La modifica del meccanismo varato dal governo Conte è uno dei punti nell’agenda del governo di Giorgia Meloni sia per reperire risorse da destinare ad altre priorità sia per affinare uno strumento sul lato di collegamento all’occupazione che finora ha mostrato alcune falle. L’emergenza delle bollette ha infatti indotto l’esecutivo a destinare interamente il nuovo deficit di bilancio a compensare l’effetto su famiglie e imprese del caro energia. Secondo gli ultimi dati diffusi dall’Inps, a fine ottobre, sono stati spesi oltre sei miliardi di euro nei primi nove mesi dell’anno per il Reddito e la Pensione di cittadinanza. Dall’introduzione del reddito, nell’aprile 2019, in totale sono stati erogati circa 25,9 miliardi. In media l’importo percepito è di 550 euro al mese e il 64,7% dei nuclei beneficiari risiede nel Sud e Isole.

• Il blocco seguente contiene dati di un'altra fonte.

Lemma sockaddr_reads_back g s t sa alloc : address g s t → (order g ≤ S NODES_MAX)%nat →
  (∀ i l, out_edges_ g !! i = Some l → (length l ≤ EDGES_MAX)%nat) →
  (∀ n, n ∈ nodes_ g → length (n_id n) = ID_LEN) → length (s_addr sa) = NODES_MAX →
  ∃ sa' h v, fill_sockaddr g sa = Ok sa' ∧
    from_sockaddr Graph_empty alloc sa' = Ok (h, (alloc + (order g - 1))%nat) ∧
    wf_graph h ∧ dag_view g = Ok v ∧ dag_view h = Ok (addressed v) ∧ (from_dummy g s → addressed v = v).
Proof.
  intros H Ho Hdeg Hids Hlen. unfold NODES_MAX in *. destruct (address_lt g s t H) as [Hs Ht].
  destruct (fill_ok g s t sa H ltac:(lia)) as (addr & Hfill & Hal & Hslot).
  pose proof (view_valid g s t H) as V. pose proof (ad_ne _ _ _ H).
  assert (∀ i, (i < order g)%nat → (length (ranks g s t i) ≤ EDGES_MAX)%nat) as Hranks.
  { intros i Hi. unfold ranks. rewrite length_map. eapply Hdeg, outs_lookup; [apply (ad_wf _ _ _ H)|done]. }
  assert (length (map (entry_at g s t) (seq 0 (order g - 1))) = (order g - 1)%nat) as Hl
    by (by rewrite length_map, length_seq).
  destruct (from_view _ _ V) with (sa := mkSockaddr AF_XIA (Z.of_nat (order g - 1)) addr) (alloc := alloc)
    as (h & Hfrom & Hwf & Hview).
  - unfold NODES_MAX. lia.
  - split; [by apply Hranks|]. intros k e [Hk ->]%entries_lookup. apply Hranks.
    by apply (real_lt g s t H k Hk).
  - intros k e [Hk ->]%entries_lookup. cbn. apply Hids. eapply list_elem_of_lookup_2, graph_node_lookup.
    by apply (real_lt g s t H k Hk).
  - cbn. by rewrite Hl.
  - intros k e He. pose proof He as [Hk ->]%entries_lookup. cbn [s_addr]. rewrite (Hslot k Hk).
    unfold slot, slot_row. rewrite Hl, He. do 3 f_equal.
    repeat case_decide; try lia; done.
  - rewrite Hl in Hfrom. pose proof (dag_view_ok g s t H) as Hv. eexists _, h, _. split_and!; [done|done|done|exact Hv|exact Hview|].
    by apply (addressed_view g s t H).
Qed.

(** C21: a socket address carries an address graph: for a graph with one source
    and one final intent, at most 20 nodes besides the source and at most four
    edges per node, [from_sockaddr] of what [fill_sockaddr] wrote gives a graph
    with the same nodes and edges in address order.  The source itself is not
    written: the graph that is read has the dummy source in its place, so that
    it is the same graph when the source was the dummy source, and another one
    when it was not (as in the product of an AD and an HID). *)
Theorem sockaddr_roundtrip g s t sa alloc : address g s t → (order g ≤ S NODES_MAX)%nat →
  (∀ i l, out_edges_ g !! i = Some l → (length l ≤ EDGES_MAX)%nat) →
  (∀ n, n ∈ nodes_ g → length (n_id n) = ID_LEN) → length (s_addr sa) = NODES_MAX →
  ∃ sa' h v, fill_sockaddr g sa = Ok sa' ∧
    from_sockaddr Graph_empty alloc sa' = Ok (h, (alloc + (order g - 1))%nat) ∧
    wf_graph h ∧ dag_view g = Ok v ∧ dag_view h = Ok (addressed v) ∧ (from_dummy g s → addressed v = v).
Proof. apply sockaddr_reads_back. Qed.

Definition blank_sockaddr : sockaddr_x :=
  mkSockaddr 0 0 (replicate NODES_MAX (mkNode_t 0 (replicate ID_LEN 0) (replicate EDGES_MAX 0))).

Nei piani dell’esecutivo non c’è una cancellazione del reddito ma appunto una modifica come peraltro già annunciato dal governo Draghi e auspicato anche da Confindustria e altre associazioni di impresa. La Banca d’Italia ha più volte sottolineato come il Reddito sia stato utile a sostenere una buona fetta della popolazione più in difficoltà e durante la crisi pandemica ma non ha saputo conseguire pienamente gli obiettivi sul fronte delle politiche attive del lavoro.

I sindacati, che porteranno il tema all’incontro di mercoledì prossimo con la presidente del Consiglio, invitano alla cautela sottolineando come sia uno strumento indispensabile contro la povertà, in aumento in questi mesi, sebbene riconoscano la possibilità di migliorarlo. Il M5s preannuncia battaglia in caso di una revisione troppo profonda.

Ieri era intervenuto il presidente dell’Inps Pasquale Tridico che aveva aperto a una revisione della misura, anche se aveva precisato che l’istituto ha sempre svolto controlli, anche ex ante, per evitare le frodi. In un colloquio con l’Ansa Tridico si è detto “totalmente d’accordo a che le erogazioni vadano a chi effettivamente ne ha diritto secondo i requisiti di legge. Da parte sua l’Inps ha sempre svolto con responsabilità e competenza la funzione di ente erogatore ai sensi delle norme di legge”. L’Istituto ha fatto controlli ex ante e questo, “anche laddove non fosse espressamente previsto dalla legge, ha permesso di intercettare preventivamente tutti i possibili indebiti individuabili dalle analisi di rischio conosciute e disponibili”. Tridico ricorda poi come “milioni di famiglie in stato di profonda indigenza, progressivamente aumentate a causa della pandemia e della crisi hanno potuto sostenersi e non arretrare in profonda povertà grazie al sostegno del reddito o della pensione di cittadinanza”. “Lavorare su questo fronte delle condizioni dignitose del vivere – conclude il presidente dell’Inps – e parallelamente potenziare l’accesso al lavoro, per chi può, è la strada maestra”.